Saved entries
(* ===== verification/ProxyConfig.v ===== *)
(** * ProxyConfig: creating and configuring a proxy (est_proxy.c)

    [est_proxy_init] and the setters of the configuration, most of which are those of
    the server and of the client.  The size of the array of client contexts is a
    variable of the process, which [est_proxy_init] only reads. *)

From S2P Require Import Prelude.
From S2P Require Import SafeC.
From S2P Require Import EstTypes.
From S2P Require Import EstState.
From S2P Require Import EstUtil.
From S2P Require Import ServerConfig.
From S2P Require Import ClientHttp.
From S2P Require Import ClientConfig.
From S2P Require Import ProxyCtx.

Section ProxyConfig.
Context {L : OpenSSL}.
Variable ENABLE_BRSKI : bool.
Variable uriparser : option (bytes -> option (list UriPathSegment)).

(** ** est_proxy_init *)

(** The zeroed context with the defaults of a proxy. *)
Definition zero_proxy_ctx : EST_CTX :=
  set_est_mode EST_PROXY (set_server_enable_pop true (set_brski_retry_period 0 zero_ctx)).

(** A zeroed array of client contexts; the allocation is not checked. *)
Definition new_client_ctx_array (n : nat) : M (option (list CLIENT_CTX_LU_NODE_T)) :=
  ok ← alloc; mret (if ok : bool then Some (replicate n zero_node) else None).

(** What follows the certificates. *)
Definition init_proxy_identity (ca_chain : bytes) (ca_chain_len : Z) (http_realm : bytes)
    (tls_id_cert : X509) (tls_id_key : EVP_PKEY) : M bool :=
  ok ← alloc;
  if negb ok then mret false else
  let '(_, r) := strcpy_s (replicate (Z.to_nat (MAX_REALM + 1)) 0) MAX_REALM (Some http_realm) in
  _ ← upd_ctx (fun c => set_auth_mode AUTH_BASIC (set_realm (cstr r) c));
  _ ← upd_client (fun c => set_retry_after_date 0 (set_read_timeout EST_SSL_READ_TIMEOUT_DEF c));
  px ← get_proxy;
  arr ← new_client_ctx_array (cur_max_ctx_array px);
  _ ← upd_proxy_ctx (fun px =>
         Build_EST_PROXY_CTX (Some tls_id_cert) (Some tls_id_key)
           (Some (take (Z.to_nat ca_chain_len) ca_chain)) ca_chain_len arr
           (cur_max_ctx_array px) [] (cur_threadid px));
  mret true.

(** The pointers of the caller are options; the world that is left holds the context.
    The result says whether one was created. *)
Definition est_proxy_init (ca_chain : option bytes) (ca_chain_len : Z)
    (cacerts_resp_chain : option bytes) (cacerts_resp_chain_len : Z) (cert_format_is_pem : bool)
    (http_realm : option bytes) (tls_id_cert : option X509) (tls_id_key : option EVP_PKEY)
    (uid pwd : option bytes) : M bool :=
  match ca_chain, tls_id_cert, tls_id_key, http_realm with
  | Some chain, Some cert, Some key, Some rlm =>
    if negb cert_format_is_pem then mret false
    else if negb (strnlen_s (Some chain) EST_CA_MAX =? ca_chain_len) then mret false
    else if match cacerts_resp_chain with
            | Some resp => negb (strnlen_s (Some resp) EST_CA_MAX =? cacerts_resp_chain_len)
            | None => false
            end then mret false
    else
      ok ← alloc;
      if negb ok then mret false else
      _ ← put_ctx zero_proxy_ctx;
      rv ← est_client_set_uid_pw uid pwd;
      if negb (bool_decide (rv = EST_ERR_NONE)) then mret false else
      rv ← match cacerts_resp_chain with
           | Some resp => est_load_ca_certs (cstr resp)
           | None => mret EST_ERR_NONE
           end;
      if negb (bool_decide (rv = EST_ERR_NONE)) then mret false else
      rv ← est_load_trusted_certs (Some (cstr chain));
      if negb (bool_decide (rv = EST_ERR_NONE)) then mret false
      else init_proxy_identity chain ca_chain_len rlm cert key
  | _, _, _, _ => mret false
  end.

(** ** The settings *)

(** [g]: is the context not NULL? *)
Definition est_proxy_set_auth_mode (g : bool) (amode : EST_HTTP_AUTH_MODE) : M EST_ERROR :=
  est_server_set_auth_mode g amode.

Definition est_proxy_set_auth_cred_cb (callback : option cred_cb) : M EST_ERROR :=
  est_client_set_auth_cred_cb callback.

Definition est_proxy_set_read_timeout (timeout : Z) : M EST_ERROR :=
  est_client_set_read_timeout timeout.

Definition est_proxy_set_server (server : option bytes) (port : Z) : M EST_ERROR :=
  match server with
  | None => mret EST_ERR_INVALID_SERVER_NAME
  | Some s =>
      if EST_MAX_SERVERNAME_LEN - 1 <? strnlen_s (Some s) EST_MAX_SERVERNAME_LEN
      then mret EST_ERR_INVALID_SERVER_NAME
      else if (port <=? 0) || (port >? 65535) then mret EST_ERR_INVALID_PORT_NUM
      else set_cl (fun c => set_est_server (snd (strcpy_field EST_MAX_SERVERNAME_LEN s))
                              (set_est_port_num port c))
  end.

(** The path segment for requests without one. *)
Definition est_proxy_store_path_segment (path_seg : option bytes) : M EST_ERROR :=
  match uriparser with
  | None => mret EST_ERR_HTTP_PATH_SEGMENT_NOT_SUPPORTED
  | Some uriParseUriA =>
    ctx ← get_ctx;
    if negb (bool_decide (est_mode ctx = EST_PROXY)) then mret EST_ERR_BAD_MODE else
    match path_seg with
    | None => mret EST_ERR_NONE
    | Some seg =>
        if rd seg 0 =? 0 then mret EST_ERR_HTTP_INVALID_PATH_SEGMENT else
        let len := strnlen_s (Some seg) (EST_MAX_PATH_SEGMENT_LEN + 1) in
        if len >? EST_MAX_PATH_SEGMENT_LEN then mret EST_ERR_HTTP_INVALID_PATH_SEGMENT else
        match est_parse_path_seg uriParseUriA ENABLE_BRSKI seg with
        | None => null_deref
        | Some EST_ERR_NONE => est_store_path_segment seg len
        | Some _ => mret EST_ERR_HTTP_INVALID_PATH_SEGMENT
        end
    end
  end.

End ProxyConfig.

* **DIRECTIONS FOR THIS TASK**
From the entries above, return exactly the line containing "(Some (take (Z.to_nat", the line containing "Definition est_proxy_init (ca_chain", and all lines between, and nothing else.

* **TASK RESPONSE**
           (Some (take (Z.to_nat ca_chain_len) ca_chain)) ca_chain_len arr
           (cur_max_ctx_array px) [] (cur_threadid px));
  mret true.

(** The pointers of the caller are options; the world that is left holds the context.
    The result says whether one was created. *)
Definition est_proxy_init (ca_chain : option bytes) (ca_chain_len : Z)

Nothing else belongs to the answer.